May 2019. Dubbed “The most famous club in the world”, The Cavern Club is a venue steeped in musical history, even if you were to remove The Beatles from its narrative. It first opened its doors in January 1957 by a dude called Alan Sytner who wanted it to be Liverpool’s premier Jazz club.
May 2019. It was a special feeling descending those steps into the underground lair that is The Cavern Club. Everyone who comes here wants to get a photo with the sign on the way down, but it’s really tricky as a queue forms on one side of the steps and on the other you’ve got impatient foot traffic scurrying up and down.
May 2019. When Steppers and I finally came out into the Cavern Club’s main chamber we were met by just the scene I’d expected from all those photos and documentaries over the years. Teeming with people, we ducked under one of the signature stone arches towards the bar, while nearby dozens of people joyously group-danced to Neil Diamond’s Sweet Caroline.

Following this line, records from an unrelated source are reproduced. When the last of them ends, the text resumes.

(** * conversion_log_analyzer: the line classifier, the aggregator, the
      Markdown detailed report and the file scanner.

    Python [str] values are modelled as [string]s of 8-bit characters read
    as the code points U+0000..U+00FF; the character classes below are
    Python's on that range.  Python [int]s are [Z].  A Python [dict]
    (insertion ordered, unique keys) is an association list. *)

From Stdlib Require Import Bool Ascii String List ZArith NArith Lia.
From Stdlib Require Import Numbers.DecimalString.
From Stdlib Require Import Sorting.Sorted Sorting.Permutation.
Import ListNotations.

Open Scope list_scope.
Open Scope string_scope.

(* ================================================================== *)
(** ** Characters *)

Module Chars.

Definition code (c : ascii) : N := N_of_ascii c.

Definition between (lo hi : N) (c : ascii) : bool :=
  ((lo <=? code c) && (code c <=? hi))%N.

(** [str.isalnum] on one character. *)
Definition isalnum (c : ascii) : bool :=
  between 48 57 c || between 65 90 c || between 97 122 c
  || between 170 170 c || between 178 179 c || between 181 181 c
  || between 185 186 c || between 188 190 c
  || between 192 214 c || between 216 246 c || between 248 255 c.

(** The class [\w] of a [str] pattern: alphanumeric or underscore. *)
Definition is_word (c : ascii) : bool :=
  isalnum c || between 95 95 c.

(** [str.isspace] on one character, the class removed by [str.strip()]. *)
Definition isspace (c : ascii) : bool :=
  between 9 13 c || between 28 32 c || between 133 133 c
  || between 160 160 c.

(** Lower-casing of one character, used by [re.IGNORECASE]. *)
Definition tolower (c : ascii) : ascii :=
  if between 65 90 c || (between 192 222 c && negb (between 215 215 c))
  then ascii_of_N (code c + 32)
  else c.

(** Two characters are equal under [re.IGNORECASE]. *)
Definition ci_eqb (c d : ascii) : bool :=
  Ascii.eqb (tolower c) (tolower d).


End Chars.
Import Chars.

(* ================================================================== *)
(** ** Strings *)

Module Str.

Definition head (s : string) : option ascii :=
  match s with
  | EmptyString => None
  | String c _ => Some c
  end.

(** The last character of [s], or [d] when [s] is empty. *)
Fixpoint last_or (d : option ascii) (s : string) : option ascii :=
  match s with
  | EmptyString => d
  | String c s' => last_or (Some c) s'
  end.

Definition last (s : string) : option ascii := last_or None s.

Fixpoint all (f : ascii -> bool) (s : string) : bool :=
  match s with
  | EmptyString => true
  | String c s' => f c && all f s'
  end.
(** Modelled from the spec: [ScanDir.GetDepth] of [internal/models] is not
    among the sources.  The effective depth is resolved by precedence:
    explicit per-invocation override, then per-source configured depth, then
    global default depth.  The override is the [--depth] flag, whose value
    when absent is the flag's default [0] ([init] in [cmd/root.go]). *)
Definition GetDepth (s : ScanDir.t) (flagDepth defaultDepth : Z) : Z :=
  if decide (flagDepth = 0)
  then match ScanDir.Depth s with
       | Some d => d
       | None => defaultDepth
       end
  else flagDepth.

(** ** The collection pass of [buildDirectoryEntries] *)

(** The errors that arise: one built by this package with [fmt.Errorf], or
    one of a collaborator, kept as its text. *)
Inductive error :=
| errorString (text : string)
| unknownCommand (arg subcommand : string)
| nameMustMatch (choiceStr : string)
| failedToSwitch (text : string).

(** The two variables [addPath] appends to. *)
Record collected := {
  allPaths : list PathInfo.t;
  pathsByBaseName : gmap string (list PathInfo.t)
}.

Definition noPaths : collected :=
  {| allPaths := []; pathsByBaseName := ∅ |}.

(** A computation over the collected paths that may return a Go [error]. *)
Definition M (A : Type) : Type := collected → error + (A * collected).

Definition ret {A} (a : A) : M A := λ st, inr (a, st).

John Lennon was the first Beatle to play at The Cavern Club. He came here in August 1957, just six months after the place opened to perform with his band The Quarry Men. It was their first gig and they’d been given special permission to play skiffle at the club, rather than standard jazz. But the band famously defied the rules by knocking out a cover of Elvis Presley’s Don’t Be Cruel mid-set. Apparently it was club owner Sytner himself who ordered Lennon to “cut out the rock ‘n’ roll!” Needless to say The Cavern Club has its own glass case in tribute to The Quarry Men featuring signed memorabilia from the original members.
Five months after The Quarry Men made their Cavern Club debut they were back again, this time with new member Paul McCartney, who’d joined the group following his famous meeting with Lennon at St. Peter’s Church Garden Fete in Woolton. By the early 1960s beat bands and rock n’ roll outfits were regularly playing The Cavern, including Rory Storm and the Hurricanes with Ringo Starr on drums. The Beatles’ first ever Cavern gig was on the 9th of February 1961 and the lineup that day was John Lennon, George Harrison, Stuart Sutcliffe and Pete Best. It was exactly nine months later that Brian Epstein wandered in to catch the boys, setting off a remarkable chain of events that would see the group shoot to global superstardom. Today The Cavern Club displays a cluster of framed black and white photographs showing The Beatles performing those early shows. Simply magical.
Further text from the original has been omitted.